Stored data
Lemma ok_connector w0 i : (i < 3)%nat → runs (ok w0) (collect_connector HZ env i) (λ _, ok w0).
Proof.
  intros Hi. unfold collect_connector. apply or_return_ok; [row_query 16%nat|done|intros e].
  eapply (runs_bind _ _ _ (λ _, ok w0)).
  { apply runs_qset. intros q o Hq Hok. by split_and!. }
  intros ?. eapply runs_bind; [by apply (runs_qread _ _ q_status)|]. intros rows. cbv beta.
  apply (runs_holds _ (λ q o, fixed_ok q o ∧ rows_ok 16 rows)).
  2: { intros q o [H1 ->]. split; [done|]. apply H1. }
  apply holds_pure. intros [Hl Hf].
  destruct (lookup_lt_is_Some_2 rows i) as [row Erow]; [lia|]. rewrite Erow.
  assert (length row = 16%nat) as Hrow by (by eapply Forall_lookup_1 in Hf).
  destruct (get_le32_ok row 0) as (x&E&_); [lia..|]. rewrite E.
  eapply (runs_bind _ _ _ (λ _, ok w0)); [intros w Hw; by eexists _, _|]. intros status. cbv beta zeta.
  apply runs_if; intros _; [by apply runs_ret|by apply ok_partner].
Qed.

Lemma ok_loop w0 n i : (n + i ≤ 3)%nat → runs (ok w0) (collect_loop HZ env n i) (λ _, ok w0).
Proof.
  revert i. induction n as [|n IH]; intros i Hi; simpl; [by apply runs_ret|].
  apply or_return_ok; [apply ok_connector; lia|done|intros _]. apply IH. lia.
Qed.

Lemma ok_collect w0 : runs (ok w0) (query_collect HZ env) (λ _, ok w0).
Proof.
  unfold query_collect. eapply runs_bind; [by apply (runs_qread _ _ q_initialized)|].
  intros b. cbv beta. unfold or_return.
  eapply (runs_bind _ _ _ (λ e, holds (ready_ok e) w0)).
  { destruct b.
    - apply runs_ret. intros w ((?&Hi)&?&?). split_and!; [|done..]. by split.
    - eapply runs_conseq; [apply ok_init|intros w ((?&Hi)&?&?); by split_and!|done]. }
  intros e. cbv beta. apply runs_if; intros Ee.
  { apply runs_ret. intros w ((?&_)&?&?). by split_and!. }
  apply Z.ltb_ge in Ee.
  eapply (runs_bind _ _ _ (λ _, holds (ready_ok e) w0)).
  { apply runs_qset. intros q o Hq [Hok Hi]. split; [|done]. split; [|done].
    fixed_case Hok; by repeat constructor. }
  intros ?. eapply runs_bind; [by apply (runs_qread _ _ q_connectors)|]. intros n. cbv beta.
  apply (runs_holds _ (λ q o, fixed_ok q o ∧ 1 ≤ n ≤ 3)).
  2: { intros q o [[Hok Hi] ->]. split; [done|]. by apply Hok, Hi. }
  apply holds_pure. intros Hn. apply ok_loop. lia.
Qed.

(** Draining counts events and leaves any other fact [χ] alone. *)
Lemma ok_drain_with w0 (χ : query → Prop) :
  (∀ q n, χ (fixed_part q) → χ (fixed_part (q <| q_events := n |>))) →
  runs (holds (λ q o, fixed_ok q o ∧ χ q) w0) (query_drain HZ env)
    (λ _, holds (λ q o, fixed_ok q o ∧ χ q) w0).
Proof.
  intros Hχ. set (ψ := λ q o, fixed_ok q o ∧ χ q). set (ψ' := λ q o, ψ q o ∧ q_events q < 64).
  assert (∀ w, holds ψ' w0 w → holds ψ w0 w) as Hweak by (by intros w ((?&_)&?)).
  unfold query_drain. generalize 8%nat. intros n. induction n as [|n IH]; simpl; [by apply runs_ret|].
  eapply (runs_bind _ _ _ (λ _, holds ψ w0)); [intros w Hw; by eexists _, _|]. intros c. cbv beta.
  eapply runs_bind; [apply runs_exchanging'; intros w1; apply (keep_pending _ _ (within_io w1))|].
  intros connector. cbv beta. apply runs_if; intros _; [by apply runs_ret|].
  eapply runs_bind; [by apply (runs_qread _ _ q_events)|]. intros ev. cbv beta.
  apply (runs_if (S := world)); intros He; [apply runs_ret; by intros w ((?&_)&?)|].
  apply Z.leb_gt in He. apply (runs_holds _ ψ'); [|by intros q o [? ->]].
  eapply runs_bind.
  { apply (runs_exchanging _ _ _ (λ r, full r.2)). intros w1.
    by apply (keep_command _ _ (within_io w1)). }
  intros r. apply runs_pure. intros _. eapply (runs_bind _ _ _ (λ _, holds ψ' w0)).
  { apply runs_qset. intros q o Hq Hok. split; [exact Hok|done]. }
  intros ?. cbv beta. apply runs_if; intros _; [apply runs_ret; auto|].
  eapply (runs_bind _ _ _ (λ _, holds ψ w0)); [|intros ?; apply IH].
  apply runs_qset. intros q o Hq [[Hok Hc] Hlt]. split; [|done]. split; [|by apply Hχ].
  fixed_case Hok. rewrite u32_small; lia.
Qed.

Lemma ok_drain w0 : runs (ok w0) (query_drain HZ env) (λ _, ok w0).
Proof.
  eapply runs_conseq; [by apply (ok_drain_with w0 (λ _, True))|by intros w (?&?)|by intros ? w ((?&_)&?)].
Qed.

Lemma ok_fail w0 e : runs (ok w0) (query_fail e) (λ _, ok w0).
Proof.
  apply runs_qset. intros q o Hq Hok.
  destruct ((e !=? 0) && (q_error q =? 0)) eqn:E; (split; [fixed_case Hok; done|]); split; try done.
  simpl. intros Hn. apply andb_true_iff in E as [_ E]. by apply Z.eqb_eq in E.
Qed.

Lemma clamp_group_ok q o :
  full_reply q → fixed_ok (fixed_part q) o → fixed_ok (fixed_part (clamp_group q)) o ∧
    full_reply (clamp_group q) ∧ q_error (clamp_group q) = q_error q.
Proof. intros Hq Hok. unfold clamp_group. destruct (time_after _ _); by split_and!. Qed.

Lemma ok_worker w0 : runs (ok w0) (policy_worker HZ env) (λ _, ok w0).
Proof.
  unfold policy_worker. eapply (runs_bind _ _ _ (λ _, ok w0)).
  { apply runs_qset. intros q o Hq Hok. by split_and!. }
  intros ?. eapply runs_bind; [apply (runs_qget (ok w0))|]. intros q. cbv beta.
  apply runs_if; intros _; [apply runs_ret; by intros w []|].
  eapply (runs_bind _ _ _ (λ _ w, ok w0 w ∧ q = uw_q w)); [intros w Hw; by eexists _, _|].
  intros now. cbv beta zeta. set (e := if q_error q !=? 0 then _ else _).
  apply (runs_conseq (holds (λ q' o, fixed_ok q' o ∧ (e = 0 → q_polls q' < 300)) w0) _ _ (λ _, ok w0)).
  2: { intros w ((?&?)&->). split; [|done]. split; [done|]. unfold e. simpl.
       destruct (Z.eqb_spec (q_error (uw_q w)) 0); [|done]. cbn [negb].
       destruct (_ || _) eqn:Eo; [done|]. apply orb_false_iff in Eo as [_ Eo]. by apply Z.leb_gt in Eo. }
  2: done.
  eapply (runs_bind _ _ _ (λ _, ok w0)).
  - destruct (Z.eqb_spec e 0) as [He|]; [|apply runs_ret; intros w ((?&_)&?&?); by split_and!].
    apply (runs_bind _ _ _ (λ _, holds (λ q' o, fixed_ok q' o ∧ q_polls q' < 300) w0)).
    { intros w ([? Hp]&?). eexists _, _. split; [done|]. split; [|done]. split; auto. }
    intros now'. cbv beta. eapply (runs_bind _ _ _ (λ _, ok w0)); [|intros ?; apply ok_drain].
    apply runs_qset. intros q' o Hq [Hok Hlt].
    match goal with |- context [clamp_group ?x] => destruct (clamp_group_ok x o) as (?&?&Hce) end;
      [done| |by rewrite Hce]. fixed_case Hok. rewrite u32_small; lia.
  - intros e'. cbv beta. apply runs_if; intros _; [apply ok_fail|].
    apply runs_qset. intros q' o Hq Hok. split; [exact Hok|done].
Qed.

Lemma ok_stop w0 : runs (ok w0) policy_stop (λ _, ok w0).
Proof.
  eapply runs_bind; [apply ok_fail|]. intros ?. cbv beta.
  apply runs_qset. intros q o Hq Hok. split; [exact Hok|done].
Qed.

(** What a policy needs before it may be enabled. *)
Definition eligible (q : query) : Prop :=
  q_initialized q = true ∧ q_connectors q = 3 ∧ q_features q = 4.

Lemma ok_enable w0 : runs (ok w0) (policy_enable HZ env) (λ _, ok w0).
Proof.
  unfold policy_enable. eapply runs_bind; [apply (runs_qget (ok w0))|]. intros q. cbv beta.
  do 2 (apply runs_if; intros _; [apply runs_ret; by intros w []|]).
  apply runs_if; intros Ee; [apply runs_ret; by intros w []|].
  rewrite !orb_false_iff, !negb_false_iff, !Z.eqb_eq in Ee.
  apply (runs_conseq (holds (λ q' o, fixed_ok q' o ∧ eligible q') w0) _ _ (λ _, ok w0)).
  2: { intros w ((?&?)&->). destruct Ee as [[??]?]. split; [|done]. by split. }
  2: done.
  eapply (runs_bind _ _ _ (λ c, holds (λ q' o, fixed_ok q' o ∧ eligible q' ∧ o = true) w0)).
  { intros w ((Hok&?)&?). eexists _, _. split; [done|]. split; [|done]. split; [|done].
    by fixed_case Hok. }
  intros claimed. cbv beta. apply (runs_if (S := world)); intros _.
  { apply runs_ret. intros w ((?&_)&?&?). by split_and!. }
  eapply (runs_bind _ _ _ (λ c, holds (λ q' o, fixed_ok q' o ∧ eligible q' ∧ o = true) w0)).
  { intros w Hw. by eexists _, _. }
  intros now. cbv beta.
  set (χ := λ q', eligible q' ∧ q_policy_attempted q' = true).
  set (ψ := λ (q' : query) (o : bool), fixed_ok q' o ∧ χ q').
  assert (∀ w, holds ψ w0 w → ok w0 w) as Hweak by (by intros w ((?&_)&?)).
  eapply (runs_bind _ _ _ (λ _, holds ψ w0)).
  { apply runs_qset. intros q' o Hq (Hok&He&Ho). split; [|done]. split; [|done].
    by fixed_case Hok. }
  intros ?. cbv beta. eapply runs_bind; [by apply (ok_run_query w0 ψ)|].
  intros r. apply runs_pure. intros _. eapply (runs_bind _ _ _ (λ _, holds ψ w0)).
  { apply runs_if; intros _; [by apply ok_drain_with|by apply runs_ret]. }
  intros e. cbv beta. apply runs_if; intros _.
  - eapply (runs_bind _ _ _ (λ _, ok w0)); [|intros ?; by apply runs_ret].
    eapply runs_conseq; [apply ok_fail|done|done].
  - eapply (runs_bind _ _ _ (λ _, ok w0)); [|intros ?; by apply runs_ret].
    apply runs_qset. intros q' o Hq [Hok [(?&?&?) ?]]. split; [|done].
    fixed_case Hok. intros _. by split_and!.
Qed.

Lemma ok_policy_store w0 parsed : runs (ok w0) (policy_store HZ env parsed) (λ _, ok w0).
Proof.
  destruct parsed as [e|[|]]; simpl; [by apply runs_ret| |].
  - eapply (runs_bind _ _ _ (λ _, ok w0)); [intros w Hw; by eexists _, _|]. intros c. cbv beta.
    apply runs_if; intros _; [by apply runs_ret|apply ok_enable].
  - eapply runs_bind; [apply ok_stop|]. intros ?. by apply runs_ret.
Qed.

Lemma ok_rounds w0 : runs (ok w0) (query_rounds HZ env) (λ _, ok w0).
Proof.
  unfold query_rounds.
  eapply (runs_bind _ _ _ (λ _, ok w0)); [intros w Hw; by eexists _, _|]. intros now. cbv beta.
  eapply (runs_bind _ _ _ (λ _, ok w0)).
  { apply runs_qset. intros q o Hq Hok. split; [exact Hok|done]. }
  intros ?. eapply (runs_bind _ _ _ (λ _, ok w0)); [intros w Hw; by eexists _, _|]. intros q. cbv beta.
  apply runs_if; intros _; [by apply runs_ret|].
  eapply (runs_bind _ _ _ (λ _, ok w0)).
  { apply runs_if; intros _; [|by apply runs_ret].
    eapply (runs_bind _ _ _ (λ _, ok w0)); [|intros ?; apply ok_drain].
    apply runs_qset. intros q' o Hq Hok. destruct (clamp_group_ok q' o Hq Hok) as (?&?&Hce).
    by rewrite Hce. }
  intros e. eapply (runs_bind _ _ _ (λ _, ok w0)).
  { apply runs_if; intros _; [by apply runs_ret|].
    eapply runs_bind; [apply ok_collect|]. intros e'. cbv beta.
    eapply (runs_bind _ _ _ (λ _, ok w0)); [intros w Hw; by eexists _, _|]. intros act. cbv beta.
    apply runs_if; intros _; [apply ok_drain|by apply runs_ret]. }
  intros e'. cbv beta. eapply runs_bind; [apply (runs_qget (ok w0))|]. intros err w [Hw ->].
  destruct Hw as (H1&H2&H3). cbv zeta.
  destruct (Z.eqb_spec (q_error (uw_q w)) 0) as [E|E]; cbn [negb].
  - destruct (e' !=? 0); eexists _, _; (split; [done|]); split_and!; try done.
    etrans; [done|]. split; [exists []; by rewrite app_nil_r|]. done.
  - destruct (q_error (uw_q w) !=? 0); eexists _, _; (split; [done|]); split_and!; try done.
Qed.

Lemma ok_query_store w0 parsed : runs (ok w0) (query_store HZ env parsed) (λ _, ok w0).
Proof.
  destruct parsed as [e|[|]]; simpl; [by apply runs_ret| |by apply runs_ret].
  eapply (runs_bind _ _ _ (λ _, ok w0)); [intros w Hw; by eexists _, _|]. intros c. cbv beta.
  apply runs_if; intros _; [by apply runs_ret|].
  eapply runs_bind; [apply (runs_qget (ok w0))|]. intros q. cbv beta zeta.
  apply runs_if; intros E; [apply runs_ret; by intros w []|].
  apply (runs_conseq (holds (λ q' o, fixed_ok q' o ∧ q_attempts q' < 3) w0) _ _ (λ _, ok w0)).
  2: { intros w ((?&?)&->). split; [|done]. split; [done|]. apply negb_false_iff, Z.eqb_eq in E.
       simpl. destruct (Z.eqb_spec (q_error (id (uw_q w))) 0); [|done]. cbn [negb] in E.
       destruct (negb _); [done|]. destruct (Z.leb_spec 3 (q_attempts (id (uw_q w)))); done. }
  2: done.
  eapply (runs_bind _ _ _ (λ _, ok w0)); [|intros ?; apply ok_rounds].
  apply runs_qset. intros q' o Hq [Hok Hlt]. split; [|done]. fixed_case Hok.
  rewrite u32_small; lia.
Qed.
End operations.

ACTIVITY: In the records above, return only the line that contains "simpl. destruct (Z.eqb_spec" and every line after it through the last, exactly as they appear.

TASK ANSWER:
       simpl. destruct (Z.eqb_spec (q_error (id (uw_q w))) 0); [|done]. cbn [negb] in E.
       destruct (negb _); [done|]. destruct (Z.leb_spec 3 (q_attempts (id (uw_q w)))); done. }
  2: done.
  eapply (runs_bind _ _ _ (λ _, ok w0)); [|intros ?; apply ok_rounds].
  apply runs_qset. intros q' o Hq [Hok Hlt]. split; [|done]. fixed_case Hok.
  rewrite u32_small; lia.
Qed.
End operations.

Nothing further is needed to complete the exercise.